Ago 22, 2004

My last day at the Evening Standard. I have learnt much in this place. I have learnt that shallowness is the supreme evil. I have learnt that rapidity, hustle and rush are the allies of superficiality. My fastidiousness has been increased and with it a loathing of the uneducated. I have come to believe that the gulf between the educated and the uneducated is wider than that between the classes and more galling to the opposite side. I have not been popular in the office. I make perfunctory farewells. As I leave the building I shake my shoes symbolically.

Harold Nicolson
August 22, 1931
Diary entry


Good day 2

Another way to make the day bright with halogen lamps instead of the sun goes the following way. Remind yourself of the future.

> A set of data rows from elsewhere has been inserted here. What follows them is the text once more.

(** * A shallow embedding of the capabilities controller of [src/index.ts]

    The controller mediates JSON-RPC calls made on behalf of domains.  Its
    state is a registry object [state.domains] that maps a domain name to an
    entry object holding the list of the domain's permission records, plus
    the list of pending permissions requests.

    JavaScript objects that the source shares and mutates in place (the
    registry object and the entry objects) live in an explicit heap and are
    passed around by location; arrays, which the source only ever replaces
    or extends through their single owner, are plain values, and so are
    permission records (the one place where the source writes to a record,
    the stamping of [addPermissionsFor], is discussed there).  Every method
    of the class is a computation in a small state-and-exception monad over
    that world. *)

From stdpp Require Import gmap strings list fin_maps relations pretty.
From Stdlib Require Import ZArith.

Local Open Scope string_scope.
Local Open Scope list_scope.
Local Open Scope Z_scope.

(** ** Data model *)

(** The values a caveat can carry ([value?: any]); an absent [value] reads as
    [undefined]. *)
Inductive JsValue :=
  | JUndefined
  | JNull
  | JBool (b : bool)
  | JNum (z : Z)
  | JStr (s : string).

(** [interface RpcCapCaveat]. *)
Record RpcCapCaveat := { type : string; value : JsValue }.

(** [type IMethodRequest]. *)
Record IMethodRequest := { request_caveats : option (list RpcCapCaveat) }.

(** [interface RpcCapPermission]: every field is optional in the source. *)
Record RpcCapPermission := {
  method : option string;
  perm_id : option string;
  date : option Z;
  granter : option string;
  caveats : option (list RpcCapCaveat)
}.

(** [interface RpcCapDomainEntry]. *)
Record RpcCapDomainEntry := { permissions : option (list RpcCapPermission) }.

(** [interface IRequestedPermissions]: a map from method names to method
    requests. *)
Abbreviation IRequestedPermissions := (gmap string IMethodRequest).

(** [interface IUserApprovalMetadata]; the source tests [!metadata.id], so
    the identifier may be missing. *)
Record IUserApprovalMetadata := {
  metadata_id : option string;
  origin : string;
  siteTitle : option string
}.

(** [interface IPermissionsRequest].  [options] is [req.params[0]], which the
    source does not validate: [None] stands for a first parameter that is
    not a map of requested permissions. *)
Record IPermissionsRequest := {
  request_origin : string;
  metadata : IUserApprovalMetadata;
  options : option IRequestedPermissions
}.

(** The parameter lists the handlers destructure.  The source types them as
    [any[]] and validates nothing; the shapes below are those the handlers
    read. *)
Inductive JsonRpcParams :=
  | ParamsOther
  | ParamsRequest (requested : IRequestedPermissions)
  | ParamsGrant (grantee : string) (requestedPerms : list RpcCapPermission)
  | ParamsRevoke (assignedDomain : string)
                 (requestedPerms : list (string + RpcCapPermission)).

Record JsonRpcRequest := {
  req_method : string;
  params : JsonRpcParams;
  req_metadata : option IUserApprovalMetadata
}.

(** Error objects: JSON-RPC errors carry a code, thrown JavaScript errors
    only a message. *)
Record JsonRpcError := {
  code : option Z;
  message : string;
  data : option JsonRpcRequest
}.

(** What [res.result] can hold. *)
Inductive ResultValue :=
  | RValue (v : JsValue)
  | RPermissions (ps : list RpcCapPermission).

Perhaps it's in order to remember that things there will end even as you embark on another early morning trip to begin another week of work. Look, whether or not you get another contract, the day will come. One semester, two years, three decades, what difference does it make? The twilight cometh.

Imagine how many mental tableaux you'll have by then and how full you'll have to consider yourself on that last day if you're to give meaning to that mass of names and faces, that multiply moving, manifold entity that will have the name of the baths. Imagine how you'll not have a tear on that day for those crystals were meant for people more moving than you, more encompassing, more akin to a child. Yet remember too that on that day, you didn't get any older. You just up and went.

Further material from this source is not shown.